The key to it all is that the GhcModState manages both the GHC session and the mapping from Cabal targets to source components, and the GHC options to use for each target.

data GhcModState = GhcModState {
      gmGhcSession   :: !(Maybe GmGhcSession)
    , gmComponents   :: !(Map ChComponentName (GmComponent 'GMCResolved (Set ModulePath)))
    , gmCompilerMode :: !CompilerMode
    , gmCaches       :: !GhcModCaches
    , gmMMappedFiles :: !FileMappingMap
    }

The only part a tool-writer needs to care about is that there is a GHC session in the ghc-mod state, and that loading a target file sets up this session with the correct GHC options, regardless of the underlying project configuration.

GhcModT is defined as a state transformer wrapped around various other monad transformers that are not important here.

type GhcModT m = GmT (GmOutT m)

newtype GmT m a = GmT {
      unGmT :: StateT GhcModState
                 (ErrorT GhcModError
                   (JournalT GhcModLog
                     (ReaderT GhcModEnv m) ) ) a
    } deriving ( Functor
               , Applicative
               , Alternative
               , Monad
               , MonadPlus
               , MTL.MonadIO
#if DIFFERENT_MONADIO
               , GHC.MonadIO
#endif
               , MonadError GhcModError
               )

This allows a tool writer to simply use GhcModT in their monad stack, as in HaRe, where the GM qualifier is used on ghc-mod imports

newtype RefactGhc a = RefactGhc
    { unRefactGhc :: GM.GhcModT (StateT RefactState IO) a
    } deriving ( Functor
               , Applicative
               , Alternative
               , Monad
               , MonadPlus
               , MonadIO
               , GM.GmEnv
               , GM.GmOut
               , GM.MonadIO
               , ExceptionMonad
               )

The instances which cannot be automatically derived are

instance GM.GmOut (StateT RefactState IO) where

instance GM.MonadIO (StateT RefactState IO) where
  liftIO = liftIO

instance MonadState RefactState RefactGhc where
    get   = RefactGhc (lift $ lift get)
    put s = RefactGhc (lift $ lift (put s))

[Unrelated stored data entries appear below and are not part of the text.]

(** * interactive_chat: field validators, date resolver, intent classifier
      and slot-filling engine

    A shallow embedding of [src/tools.py], [src/agents.py] and the session
    store of [src/app.py], and the properties of the written specification
    proved (or refuted) on it.

    Conventions of the embedding.
    - A Python [str] is a [string]; each character is read as the Unicode
      code point of the same number (U+0000 to U+00FF), so the character
      classes below are Python's, restricted to that range.
    - A [dict] with string keys is a [gmap string string].
    - The text-completion service, the e-mail syntax checker, the fuzzy
      date parser and the clock are outside the repository: they are
      Section variables, and every call to them is recorded in a log that
      the functions thread, so that "no call is made" is a statement about
      the log. *)

From Stdlib Require Import ZArith NArith Lia Bool Ascii String List.
From stdpp Require Import base option list strings gmap.

Local Open Scope Z_scope.

(* ===================================================================== *)
(** ** Python string primitives *)
(* ===================================================================== *)

Module Py.

Definition ord (c : ascii) : N := N_of_ascii c.

Definition in_range (lo hi : N) (c : ascii) : bool :=
  ((lo <=? ord c) && (ord c <=? hi))%N.

(** [str.isspace] on one character; also the class [\s] of [re] and the
    characters removed by [str.strip()] and [str.split()]. *)
Definition isspace (c : ascii) : bool :=
  in_range 9 13 c || in_range 28 32 c || (ord c =? 133)%N || (ord c =? 160)%N.

(** The class [\d] of [re] (decimal digits). *)
Definition isdecimal (c : ascii) : bool := in_range 48 57 c.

Note that GM.GmOut is required to be defined, but is never used in HaRe so the instance methods are not implemented.

In order to use the GHC API in HaRe the appropriate instances need to be defined, which simply route down into ghc-mod

instance GHC.GhcMonad RefactGhc where
  getSession     = RefactGhc $ GM.unGmlT GM.gmlGetSession
  setSession env = RefactGhc $ GM.unGmlT (GM.gmlSetSession env)

instance GHC.HasDynFlags RefactGhc where
  getDynFlags = GHC.hsc_dflags <$> GHC.getSession

Setting up a target session

With this setup the setTargetSession function will use all the ghc-mod machinery to make sure that the right version of cabal is available if needed, the project is configured using it (or stack is used for the equivalent), the appropriate options are set in the GHC session and the target is loaded by GHC.

setTargetSession :: FilePath -> RefactGhc ()
setTargetSession targetFile = RefactGhc $ GM.runGmlT' [Left targetFile] setDynFlags (return ())

setDynFlags :: GHC.DynFlags -> GHC.Ghc GHC.DynFlags
setDynFlags df = return (GHC.gopt_set df GHC.Opt_KeepRawTokenStream)

In the HaRe case the DynFlags need to be tweaked to ensure that the parser does not discard comments in the API Annotations, hence setDynFlags.

Done

The GHC API can now be used freely in the HaRe monad, with the session configured precisely for the specific target file being processed.

If a different target file is required, calling setTargetSession is all that is needed to ensure the correct session is available.

ghc-mod caches the sessions, as well as the cabal/stack configuration information so this is not an expensive call unless something has to actually change.